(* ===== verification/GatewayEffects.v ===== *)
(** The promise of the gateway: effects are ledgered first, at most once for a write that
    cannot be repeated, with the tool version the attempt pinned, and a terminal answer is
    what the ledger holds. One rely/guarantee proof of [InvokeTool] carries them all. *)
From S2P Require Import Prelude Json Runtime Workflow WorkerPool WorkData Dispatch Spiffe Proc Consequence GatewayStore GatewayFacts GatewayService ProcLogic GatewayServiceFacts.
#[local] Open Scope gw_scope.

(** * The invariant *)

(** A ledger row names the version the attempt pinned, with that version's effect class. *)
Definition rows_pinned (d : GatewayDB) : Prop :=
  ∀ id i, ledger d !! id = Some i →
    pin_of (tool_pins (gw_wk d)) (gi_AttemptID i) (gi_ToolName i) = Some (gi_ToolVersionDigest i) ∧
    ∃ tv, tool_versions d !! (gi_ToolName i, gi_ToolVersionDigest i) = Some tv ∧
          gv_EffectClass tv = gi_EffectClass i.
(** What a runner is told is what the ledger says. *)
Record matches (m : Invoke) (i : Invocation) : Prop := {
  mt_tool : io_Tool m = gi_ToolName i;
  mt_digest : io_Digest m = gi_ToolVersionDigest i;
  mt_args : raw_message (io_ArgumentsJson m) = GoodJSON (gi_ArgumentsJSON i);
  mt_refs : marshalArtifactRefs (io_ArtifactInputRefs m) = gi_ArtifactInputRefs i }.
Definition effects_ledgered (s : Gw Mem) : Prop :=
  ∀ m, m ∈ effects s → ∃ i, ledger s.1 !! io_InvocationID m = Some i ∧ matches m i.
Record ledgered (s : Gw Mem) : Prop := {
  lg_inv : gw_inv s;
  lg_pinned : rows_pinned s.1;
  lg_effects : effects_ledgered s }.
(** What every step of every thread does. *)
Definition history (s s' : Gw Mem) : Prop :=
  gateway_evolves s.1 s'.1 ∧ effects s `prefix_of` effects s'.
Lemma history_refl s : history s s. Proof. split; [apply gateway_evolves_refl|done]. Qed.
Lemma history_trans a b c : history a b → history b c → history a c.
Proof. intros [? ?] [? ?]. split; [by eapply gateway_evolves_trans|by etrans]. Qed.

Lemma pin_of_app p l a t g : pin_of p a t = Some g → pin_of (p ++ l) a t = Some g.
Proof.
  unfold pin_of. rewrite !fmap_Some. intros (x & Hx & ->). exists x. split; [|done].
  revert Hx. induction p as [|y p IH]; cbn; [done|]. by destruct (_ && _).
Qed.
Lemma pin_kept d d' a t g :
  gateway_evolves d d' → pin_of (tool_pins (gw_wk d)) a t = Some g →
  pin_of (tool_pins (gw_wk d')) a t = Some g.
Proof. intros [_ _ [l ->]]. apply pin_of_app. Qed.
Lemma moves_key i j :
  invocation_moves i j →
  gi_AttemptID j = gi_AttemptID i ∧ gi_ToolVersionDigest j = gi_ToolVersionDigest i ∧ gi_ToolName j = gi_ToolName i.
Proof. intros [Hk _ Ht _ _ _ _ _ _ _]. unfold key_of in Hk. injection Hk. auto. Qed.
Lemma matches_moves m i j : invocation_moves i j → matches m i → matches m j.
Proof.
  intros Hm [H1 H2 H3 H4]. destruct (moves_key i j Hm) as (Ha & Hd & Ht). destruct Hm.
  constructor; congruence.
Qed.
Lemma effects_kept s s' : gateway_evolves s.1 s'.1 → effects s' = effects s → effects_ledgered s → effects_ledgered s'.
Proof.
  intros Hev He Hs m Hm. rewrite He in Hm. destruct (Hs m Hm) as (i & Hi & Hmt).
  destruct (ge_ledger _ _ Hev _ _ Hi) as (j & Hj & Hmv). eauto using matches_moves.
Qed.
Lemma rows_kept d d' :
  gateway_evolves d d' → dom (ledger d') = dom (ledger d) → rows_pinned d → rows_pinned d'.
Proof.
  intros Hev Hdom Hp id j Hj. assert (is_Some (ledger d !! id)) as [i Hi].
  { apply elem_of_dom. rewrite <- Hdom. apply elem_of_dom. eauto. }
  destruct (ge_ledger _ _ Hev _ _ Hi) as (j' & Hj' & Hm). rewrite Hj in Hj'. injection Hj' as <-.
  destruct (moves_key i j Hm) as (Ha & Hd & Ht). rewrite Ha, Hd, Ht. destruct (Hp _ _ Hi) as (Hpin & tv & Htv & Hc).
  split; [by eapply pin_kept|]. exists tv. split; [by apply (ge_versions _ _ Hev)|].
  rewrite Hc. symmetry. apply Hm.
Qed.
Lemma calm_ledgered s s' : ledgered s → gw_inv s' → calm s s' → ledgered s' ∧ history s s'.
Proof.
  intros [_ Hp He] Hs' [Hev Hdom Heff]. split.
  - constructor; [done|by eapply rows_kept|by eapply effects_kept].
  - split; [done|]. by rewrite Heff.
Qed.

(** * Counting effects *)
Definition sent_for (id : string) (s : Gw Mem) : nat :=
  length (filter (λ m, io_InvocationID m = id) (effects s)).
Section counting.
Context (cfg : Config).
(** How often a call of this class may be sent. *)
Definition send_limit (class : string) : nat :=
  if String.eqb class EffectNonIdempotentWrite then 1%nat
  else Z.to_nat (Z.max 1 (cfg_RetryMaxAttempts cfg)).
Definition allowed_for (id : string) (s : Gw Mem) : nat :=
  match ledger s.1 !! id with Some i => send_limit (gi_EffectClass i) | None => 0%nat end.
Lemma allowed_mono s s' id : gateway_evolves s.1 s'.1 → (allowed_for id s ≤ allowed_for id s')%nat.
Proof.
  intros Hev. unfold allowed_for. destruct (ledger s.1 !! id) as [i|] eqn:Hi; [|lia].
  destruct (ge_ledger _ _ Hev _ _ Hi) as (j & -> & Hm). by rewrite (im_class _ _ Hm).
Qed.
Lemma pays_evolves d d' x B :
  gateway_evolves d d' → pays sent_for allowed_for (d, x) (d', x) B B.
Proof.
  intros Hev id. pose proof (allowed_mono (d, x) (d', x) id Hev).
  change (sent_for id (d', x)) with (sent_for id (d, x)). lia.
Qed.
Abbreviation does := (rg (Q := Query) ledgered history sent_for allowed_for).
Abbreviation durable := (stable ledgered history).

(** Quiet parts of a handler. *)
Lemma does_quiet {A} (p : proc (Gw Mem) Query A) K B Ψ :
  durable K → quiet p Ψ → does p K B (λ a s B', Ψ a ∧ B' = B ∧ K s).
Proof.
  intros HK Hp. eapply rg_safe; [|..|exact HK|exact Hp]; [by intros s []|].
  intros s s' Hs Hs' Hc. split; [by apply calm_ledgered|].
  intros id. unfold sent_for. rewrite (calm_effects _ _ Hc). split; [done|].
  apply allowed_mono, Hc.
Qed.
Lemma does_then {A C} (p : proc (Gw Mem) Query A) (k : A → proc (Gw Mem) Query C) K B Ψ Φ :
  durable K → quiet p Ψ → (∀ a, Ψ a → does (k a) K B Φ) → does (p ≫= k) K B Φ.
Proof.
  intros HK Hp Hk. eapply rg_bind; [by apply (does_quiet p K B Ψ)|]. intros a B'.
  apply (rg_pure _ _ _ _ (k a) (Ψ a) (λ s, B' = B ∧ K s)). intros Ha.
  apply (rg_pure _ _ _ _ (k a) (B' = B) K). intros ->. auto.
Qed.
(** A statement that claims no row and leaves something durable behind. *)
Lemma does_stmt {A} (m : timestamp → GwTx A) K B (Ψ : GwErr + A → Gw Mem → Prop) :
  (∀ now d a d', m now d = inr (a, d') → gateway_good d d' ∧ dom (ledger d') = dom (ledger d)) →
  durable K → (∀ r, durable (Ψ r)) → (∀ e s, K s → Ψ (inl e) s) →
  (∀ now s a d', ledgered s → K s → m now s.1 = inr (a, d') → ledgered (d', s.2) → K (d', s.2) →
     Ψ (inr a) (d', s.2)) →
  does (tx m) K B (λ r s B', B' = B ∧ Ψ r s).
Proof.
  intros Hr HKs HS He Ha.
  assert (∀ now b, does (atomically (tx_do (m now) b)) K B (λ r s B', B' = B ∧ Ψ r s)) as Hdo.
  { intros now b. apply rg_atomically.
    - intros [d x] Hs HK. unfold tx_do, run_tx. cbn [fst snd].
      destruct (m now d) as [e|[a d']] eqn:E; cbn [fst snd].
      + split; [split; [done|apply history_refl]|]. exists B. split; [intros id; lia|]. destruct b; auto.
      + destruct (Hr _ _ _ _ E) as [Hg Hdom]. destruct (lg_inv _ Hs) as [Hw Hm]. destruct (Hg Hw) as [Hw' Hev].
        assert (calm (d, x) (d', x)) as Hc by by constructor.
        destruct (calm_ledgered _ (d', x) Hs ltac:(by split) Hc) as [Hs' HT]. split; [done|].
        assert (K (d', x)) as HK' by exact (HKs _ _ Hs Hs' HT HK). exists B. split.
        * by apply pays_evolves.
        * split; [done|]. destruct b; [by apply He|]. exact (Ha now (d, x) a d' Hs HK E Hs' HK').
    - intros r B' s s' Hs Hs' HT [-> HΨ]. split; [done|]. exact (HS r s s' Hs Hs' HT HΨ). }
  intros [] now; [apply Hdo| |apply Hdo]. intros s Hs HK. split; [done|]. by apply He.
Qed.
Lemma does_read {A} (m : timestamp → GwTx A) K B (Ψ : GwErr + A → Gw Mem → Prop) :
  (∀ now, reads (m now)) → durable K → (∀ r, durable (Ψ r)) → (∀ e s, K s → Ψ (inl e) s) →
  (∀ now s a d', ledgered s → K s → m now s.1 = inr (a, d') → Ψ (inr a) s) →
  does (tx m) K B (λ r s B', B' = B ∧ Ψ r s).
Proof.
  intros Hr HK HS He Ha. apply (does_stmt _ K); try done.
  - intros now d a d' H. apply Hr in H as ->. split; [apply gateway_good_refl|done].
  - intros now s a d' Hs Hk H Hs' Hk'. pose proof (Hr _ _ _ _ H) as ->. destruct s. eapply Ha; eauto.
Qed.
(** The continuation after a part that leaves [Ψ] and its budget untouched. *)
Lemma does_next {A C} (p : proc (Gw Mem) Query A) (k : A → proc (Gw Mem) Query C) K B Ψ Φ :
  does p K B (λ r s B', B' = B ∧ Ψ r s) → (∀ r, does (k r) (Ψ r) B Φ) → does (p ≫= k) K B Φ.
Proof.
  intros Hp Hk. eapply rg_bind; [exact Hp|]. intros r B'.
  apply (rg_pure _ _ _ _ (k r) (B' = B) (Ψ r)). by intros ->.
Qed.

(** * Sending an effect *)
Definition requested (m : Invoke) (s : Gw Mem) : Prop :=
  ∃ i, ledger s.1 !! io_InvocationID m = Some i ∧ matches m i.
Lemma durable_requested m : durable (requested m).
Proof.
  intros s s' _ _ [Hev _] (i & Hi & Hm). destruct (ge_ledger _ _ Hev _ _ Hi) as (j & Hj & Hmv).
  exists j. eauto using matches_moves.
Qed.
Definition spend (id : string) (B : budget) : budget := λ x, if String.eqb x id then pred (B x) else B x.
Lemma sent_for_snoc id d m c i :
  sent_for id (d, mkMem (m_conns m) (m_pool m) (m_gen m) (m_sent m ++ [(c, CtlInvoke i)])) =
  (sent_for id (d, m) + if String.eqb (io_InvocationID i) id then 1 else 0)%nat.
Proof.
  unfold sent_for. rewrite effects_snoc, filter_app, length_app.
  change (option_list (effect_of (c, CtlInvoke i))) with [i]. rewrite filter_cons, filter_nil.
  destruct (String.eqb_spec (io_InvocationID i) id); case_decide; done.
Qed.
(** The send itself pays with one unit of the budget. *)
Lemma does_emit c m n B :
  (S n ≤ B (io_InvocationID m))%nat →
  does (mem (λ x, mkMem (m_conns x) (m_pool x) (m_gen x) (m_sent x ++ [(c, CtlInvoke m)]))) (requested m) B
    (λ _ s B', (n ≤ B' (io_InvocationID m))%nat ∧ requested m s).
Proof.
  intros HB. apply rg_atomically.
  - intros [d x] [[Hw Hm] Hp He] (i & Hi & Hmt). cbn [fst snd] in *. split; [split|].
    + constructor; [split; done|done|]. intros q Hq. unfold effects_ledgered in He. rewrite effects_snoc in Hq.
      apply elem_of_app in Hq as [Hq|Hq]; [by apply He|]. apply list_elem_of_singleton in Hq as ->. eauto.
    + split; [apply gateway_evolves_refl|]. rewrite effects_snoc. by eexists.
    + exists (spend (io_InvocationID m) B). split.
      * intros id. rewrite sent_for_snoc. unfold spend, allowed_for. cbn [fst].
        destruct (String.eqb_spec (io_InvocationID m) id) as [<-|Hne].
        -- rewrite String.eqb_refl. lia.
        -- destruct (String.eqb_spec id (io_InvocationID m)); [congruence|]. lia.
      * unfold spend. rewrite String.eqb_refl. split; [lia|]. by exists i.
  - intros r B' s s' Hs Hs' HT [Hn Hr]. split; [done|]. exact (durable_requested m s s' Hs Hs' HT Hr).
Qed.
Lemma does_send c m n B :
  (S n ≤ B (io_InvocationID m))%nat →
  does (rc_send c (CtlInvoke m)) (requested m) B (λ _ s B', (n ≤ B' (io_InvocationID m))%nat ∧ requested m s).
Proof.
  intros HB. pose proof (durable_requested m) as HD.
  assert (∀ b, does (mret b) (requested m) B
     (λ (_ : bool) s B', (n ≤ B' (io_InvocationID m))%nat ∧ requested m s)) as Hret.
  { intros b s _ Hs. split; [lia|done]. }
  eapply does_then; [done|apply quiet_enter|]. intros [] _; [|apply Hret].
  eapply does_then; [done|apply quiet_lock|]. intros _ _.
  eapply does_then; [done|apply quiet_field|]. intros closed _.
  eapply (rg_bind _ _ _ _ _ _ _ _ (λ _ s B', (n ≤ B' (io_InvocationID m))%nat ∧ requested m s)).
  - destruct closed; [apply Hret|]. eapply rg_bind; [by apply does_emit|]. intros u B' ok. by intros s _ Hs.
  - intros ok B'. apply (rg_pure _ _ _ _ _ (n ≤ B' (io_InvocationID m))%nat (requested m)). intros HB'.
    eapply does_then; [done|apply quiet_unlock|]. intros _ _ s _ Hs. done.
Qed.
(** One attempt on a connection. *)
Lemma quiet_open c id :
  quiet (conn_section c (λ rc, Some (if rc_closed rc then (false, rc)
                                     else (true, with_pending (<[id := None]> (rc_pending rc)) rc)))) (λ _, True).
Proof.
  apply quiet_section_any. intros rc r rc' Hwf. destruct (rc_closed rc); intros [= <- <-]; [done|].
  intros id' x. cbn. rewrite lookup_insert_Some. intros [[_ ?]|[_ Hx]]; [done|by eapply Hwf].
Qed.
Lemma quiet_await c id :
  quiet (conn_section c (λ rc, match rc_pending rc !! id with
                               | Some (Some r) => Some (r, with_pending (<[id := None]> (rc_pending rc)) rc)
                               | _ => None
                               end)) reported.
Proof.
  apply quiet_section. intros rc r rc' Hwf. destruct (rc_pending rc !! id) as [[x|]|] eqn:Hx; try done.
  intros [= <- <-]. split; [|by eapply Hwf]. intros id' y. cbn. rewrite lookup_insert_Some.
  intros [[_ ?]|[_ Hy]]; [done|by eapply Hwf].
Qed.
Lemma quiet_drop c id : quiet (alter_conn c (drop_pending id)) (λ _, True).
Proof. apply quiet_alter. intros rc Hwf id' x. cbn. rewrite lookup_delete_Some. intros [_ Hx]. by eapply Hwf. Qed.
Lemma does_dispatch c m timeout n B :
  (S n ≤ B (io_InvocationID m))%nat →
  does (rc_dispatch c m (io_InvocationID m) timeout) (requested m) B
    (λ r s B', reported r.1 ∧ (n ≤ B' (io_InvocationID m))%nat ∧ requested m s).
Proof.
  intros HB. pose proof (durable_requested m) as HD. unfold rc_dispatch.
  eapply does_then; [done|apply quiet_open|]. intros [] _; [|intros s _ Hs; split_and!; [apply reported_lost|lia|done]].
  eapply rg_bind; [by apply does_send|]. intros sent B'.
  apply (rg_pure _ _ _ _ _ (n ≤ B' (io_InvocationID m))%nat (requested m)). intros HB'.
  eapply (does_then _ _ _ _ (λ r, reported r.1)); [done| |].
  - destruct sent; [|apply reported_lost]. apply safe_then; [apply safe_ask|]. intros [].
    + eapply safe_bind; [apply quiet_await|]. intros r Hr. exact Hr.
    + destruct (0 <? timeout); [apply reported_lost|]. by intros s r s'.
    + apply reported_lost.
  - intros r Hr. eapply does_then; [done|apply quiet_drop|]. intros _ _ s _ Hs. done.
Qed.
==
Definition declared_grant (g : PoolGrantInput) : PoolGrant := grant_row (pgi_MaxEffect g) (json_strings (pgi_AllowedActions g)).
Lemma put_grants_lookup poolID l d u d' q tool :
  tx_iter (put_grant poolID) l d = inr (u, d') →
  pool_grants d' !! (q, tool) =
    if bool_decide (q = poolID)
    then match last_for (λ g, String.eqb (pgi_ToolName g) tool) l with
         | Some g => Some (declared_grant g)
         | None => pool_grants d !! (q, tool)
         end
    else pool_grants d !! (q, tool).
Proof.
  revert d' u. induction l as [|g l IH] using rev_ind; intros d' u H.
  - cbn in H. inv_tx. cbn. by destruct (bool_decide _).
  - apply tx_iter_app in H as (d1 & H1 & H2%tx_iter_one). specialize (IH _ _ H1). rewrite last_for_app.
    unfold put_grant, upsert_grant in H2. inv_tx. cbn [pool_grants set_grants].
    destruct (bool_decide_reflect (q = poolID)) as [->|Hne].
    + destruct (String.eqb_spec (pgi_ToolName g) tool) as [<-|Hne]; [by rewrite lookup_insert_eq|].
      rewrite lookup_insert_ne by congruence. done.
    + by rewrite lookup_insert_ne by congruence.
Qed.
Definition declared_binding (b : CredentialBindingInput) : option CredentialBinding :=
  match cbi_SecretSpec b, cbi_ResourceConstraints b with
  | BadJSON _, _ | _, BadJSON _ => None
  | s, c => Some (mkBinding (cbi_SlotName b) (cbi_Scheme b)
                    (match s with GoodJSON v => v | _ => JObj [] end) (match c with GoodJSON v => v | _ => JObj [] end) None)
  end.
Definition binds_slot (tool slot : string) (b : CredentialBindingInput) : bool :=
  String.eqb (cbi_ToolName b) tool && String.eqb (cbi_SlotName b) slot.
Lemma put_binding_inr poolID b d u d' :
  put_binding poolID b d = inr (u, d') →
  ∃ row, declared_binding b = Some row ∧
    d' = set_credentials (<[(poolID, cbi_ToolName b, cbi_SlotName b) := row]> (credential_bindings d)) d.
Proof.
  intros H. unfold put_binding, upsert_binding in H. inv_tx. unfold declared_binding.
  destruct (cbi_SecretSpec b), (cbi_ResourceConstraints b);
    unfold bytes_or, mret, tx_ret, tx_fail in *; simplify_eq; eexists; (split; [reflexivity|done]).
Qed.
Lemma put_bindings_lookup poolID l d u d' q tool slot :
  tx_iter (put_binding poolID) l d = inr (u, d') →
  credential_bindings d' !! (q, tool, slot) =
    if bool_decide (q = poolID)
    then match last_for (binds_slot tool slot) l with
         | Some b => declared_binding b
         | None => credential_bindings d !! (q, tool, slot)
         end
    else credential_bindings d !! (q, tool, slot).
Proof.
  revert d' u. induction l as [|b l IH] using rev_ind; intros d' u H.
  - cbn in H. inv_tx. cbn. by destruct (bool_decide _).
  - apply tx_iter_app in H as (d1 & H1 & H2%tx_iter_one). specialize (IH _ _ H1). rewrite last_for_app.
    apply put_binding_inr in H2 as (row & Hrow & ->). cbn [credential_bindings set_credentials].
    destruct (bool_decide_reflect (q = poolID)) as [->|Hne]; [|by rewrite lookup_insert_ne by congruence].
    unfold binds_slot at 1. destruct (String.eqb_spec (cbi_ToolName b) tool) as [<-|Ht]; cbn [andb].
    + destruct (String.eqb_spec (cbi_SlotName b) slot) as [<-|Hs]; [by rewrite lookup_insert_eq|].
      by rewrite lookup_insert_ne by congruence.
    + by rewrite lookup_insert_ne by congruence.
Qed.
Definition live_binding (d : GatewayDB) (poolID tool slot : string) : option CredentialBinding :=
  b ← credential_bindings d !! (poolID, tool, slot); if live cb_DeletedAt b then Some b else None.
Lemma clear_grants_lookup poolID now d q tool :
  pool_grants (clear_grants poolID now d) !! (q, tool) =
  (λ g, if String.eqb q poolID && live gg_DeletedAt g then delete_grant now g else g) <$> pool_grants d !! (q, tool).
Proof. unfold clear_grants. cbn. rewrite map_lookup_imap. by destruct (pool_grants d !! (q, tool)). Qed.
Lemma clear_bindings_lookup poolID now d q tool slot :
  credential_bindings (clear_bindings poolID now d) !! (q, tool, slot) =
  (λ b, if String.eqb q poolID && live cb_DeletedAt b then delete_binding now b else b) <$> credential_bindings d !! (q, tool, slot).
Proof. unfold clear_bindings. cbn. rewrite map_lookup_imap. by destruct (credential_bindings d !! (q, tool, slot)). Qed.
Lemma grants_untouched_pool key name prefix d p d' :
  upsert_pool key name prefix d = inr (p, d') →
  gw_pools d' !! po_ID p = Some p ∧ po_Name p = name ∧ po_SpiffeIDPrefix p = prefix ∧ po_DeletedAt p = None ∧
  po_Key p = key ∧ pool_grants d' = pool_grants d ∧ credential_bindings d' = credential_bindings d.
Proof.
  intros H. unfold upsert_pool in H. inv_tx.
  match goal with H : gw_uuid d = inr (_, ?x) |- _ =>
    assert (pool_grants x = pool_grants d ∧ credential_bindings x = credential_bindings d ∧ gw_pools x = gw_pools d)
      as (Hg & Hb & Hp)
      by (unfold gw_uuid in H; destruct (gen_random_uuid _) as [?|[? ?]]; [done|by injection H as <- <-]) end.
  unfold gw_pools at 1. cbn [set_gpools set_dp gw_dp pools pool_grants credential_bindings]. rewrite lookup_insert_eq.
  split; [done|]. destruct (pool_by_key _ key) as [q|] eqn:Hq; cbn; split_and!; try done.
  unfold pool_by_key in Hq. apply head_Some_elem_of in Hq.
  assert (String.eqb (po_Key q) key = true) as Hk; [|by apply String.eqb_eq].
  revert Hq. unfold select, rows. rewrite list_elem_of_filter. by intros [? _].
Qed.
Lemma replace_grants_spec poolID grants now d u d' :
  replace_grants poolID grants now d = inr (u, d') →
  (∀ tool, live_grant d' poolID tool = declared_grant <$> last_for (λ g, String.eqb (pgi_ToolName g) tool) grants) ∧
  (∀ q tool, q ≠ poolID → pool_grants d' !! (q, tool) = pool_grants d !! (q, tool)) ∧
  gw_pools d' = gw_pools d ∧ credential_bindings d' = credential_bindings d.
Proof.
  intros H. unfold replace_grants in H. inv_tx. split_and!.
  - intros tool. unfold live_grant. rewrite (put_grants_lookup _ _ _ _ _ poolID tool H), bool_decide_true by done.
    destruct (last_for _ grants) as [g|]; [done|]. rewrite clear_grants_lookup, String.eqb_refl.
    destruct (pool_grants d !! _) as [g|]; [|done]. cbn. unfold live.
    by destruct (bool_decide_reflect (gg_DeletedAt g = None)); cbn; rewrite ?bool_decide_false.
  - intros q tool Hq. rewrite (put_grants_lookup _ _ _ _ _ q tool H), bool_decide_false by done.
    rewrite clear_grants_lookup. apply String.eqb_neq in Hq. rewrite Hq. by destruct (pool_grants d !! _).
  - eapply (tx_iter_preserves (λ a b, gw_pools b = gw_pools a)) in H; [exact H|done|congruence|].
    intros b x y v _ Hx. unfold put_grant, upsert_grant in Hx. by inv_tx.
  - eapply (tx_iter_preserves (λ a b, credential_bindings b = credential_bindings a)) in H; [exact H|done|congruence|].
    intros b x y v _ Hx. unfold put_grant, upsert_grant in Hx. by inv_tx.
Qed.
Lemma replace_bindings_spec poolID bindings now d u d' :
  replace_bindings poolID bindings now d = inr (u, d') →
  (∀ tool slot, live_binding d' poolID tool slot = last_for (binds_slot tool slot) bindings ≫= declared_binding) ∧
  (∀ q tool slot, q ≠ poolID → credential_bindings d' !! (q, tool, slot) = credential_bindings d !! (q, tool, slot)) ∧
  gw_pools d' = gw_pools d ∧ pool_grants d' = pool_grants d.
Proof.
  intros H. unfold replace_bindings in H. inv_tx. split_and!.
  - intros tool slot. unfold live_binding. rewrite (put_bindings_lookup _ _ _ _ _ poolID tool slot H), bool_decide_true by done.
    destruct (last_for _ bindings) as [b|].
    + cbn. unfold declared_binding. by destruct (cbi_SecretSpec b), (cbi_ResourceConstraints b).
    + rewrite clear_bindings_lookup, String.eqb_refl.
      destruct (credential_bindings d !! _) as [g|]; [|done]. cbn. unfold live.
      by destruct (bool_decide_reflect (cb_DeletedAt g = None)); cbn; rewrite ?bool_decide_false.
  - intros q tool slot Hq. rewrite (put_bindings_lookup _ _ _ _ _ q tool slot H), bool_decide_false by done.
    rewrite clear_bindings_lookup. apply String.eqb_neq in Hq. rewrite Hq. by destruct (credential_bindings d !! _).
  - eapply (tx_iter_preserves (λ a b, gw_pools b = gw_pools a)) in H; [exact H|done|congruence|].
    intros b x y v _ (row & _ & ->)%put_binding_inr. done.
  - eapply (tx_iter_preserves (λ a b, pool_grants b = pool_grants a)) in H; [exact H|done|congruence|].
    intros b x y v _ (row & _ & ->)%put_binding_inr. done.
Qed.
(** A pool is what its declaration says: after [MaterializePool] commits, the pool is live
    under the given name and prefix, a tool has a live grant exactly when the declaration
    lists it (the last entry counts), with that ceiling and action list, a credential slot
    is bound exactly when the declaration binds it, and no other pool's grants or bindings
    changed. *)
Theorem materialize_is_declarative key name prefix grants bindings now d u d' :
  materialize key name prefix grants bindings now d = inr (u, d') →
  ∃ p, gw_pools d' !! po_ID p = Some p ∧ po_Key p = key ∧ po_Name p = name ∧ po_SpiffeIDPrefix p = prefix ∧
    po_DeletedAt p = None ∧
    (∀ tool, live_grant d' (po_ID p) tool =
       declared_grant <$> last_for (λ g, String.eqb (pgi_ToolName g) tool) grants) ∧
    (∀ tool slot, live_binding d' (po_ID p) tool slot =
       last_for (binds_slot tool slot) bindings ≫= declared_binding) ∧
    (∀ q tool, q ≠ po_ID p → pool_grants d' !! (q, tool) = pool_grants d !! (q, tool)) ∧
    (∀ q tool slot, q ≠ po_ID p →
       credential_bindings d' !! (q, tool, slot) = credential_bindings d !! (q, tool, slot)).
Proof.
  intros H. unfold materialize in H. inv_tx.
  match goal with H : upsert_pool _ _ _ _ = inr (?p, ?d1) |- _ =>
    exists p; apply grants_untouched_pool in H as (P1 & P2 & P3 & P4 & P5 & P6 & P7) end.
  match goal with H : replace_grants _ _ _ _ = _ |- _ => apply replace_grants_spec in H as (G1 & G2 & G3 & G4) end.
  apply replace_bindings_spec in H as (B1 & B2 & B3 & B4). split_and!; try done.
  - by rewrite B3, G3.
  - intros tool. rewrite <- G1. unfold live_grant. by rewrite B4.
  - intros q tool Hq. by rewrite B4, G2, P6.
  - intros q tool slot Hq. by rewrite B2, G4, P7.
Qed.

EXERCISE BRIEF
Return only the part of the records above that opens with the line containing "intros s s' _" and closes with the line containing "unfold sent_for. rewrite effects_snoc, filter_app, length_app.", ends included.

SOLUTION
  intros s s' _ _ [Hev _] (i & Hi & Hm). destruct (ge_ledger _ _ Hev _ _ Hi) as (j & Hj & Hmv).
  exists j. eauto using matches_moves.
Qed.
Definition spend (id : string) (B : budget) : budget := λ x, if String.eqb x id then pred (B x) else B x.
Lemma sent_for_snoc id d m c i :
  sent_for id (d, mkMem (m_conns m) (m_pool m) (m_gen m) (m_sent m ++ [(c, CtlInvoke i)])) =
  (sent_for id (d, m) + if String.eqb (io_InvocationID i) id then 1 else 0)%nat.
Proof.
  unfold sent_for. rewrite effects_snoc, filter_app, length_app.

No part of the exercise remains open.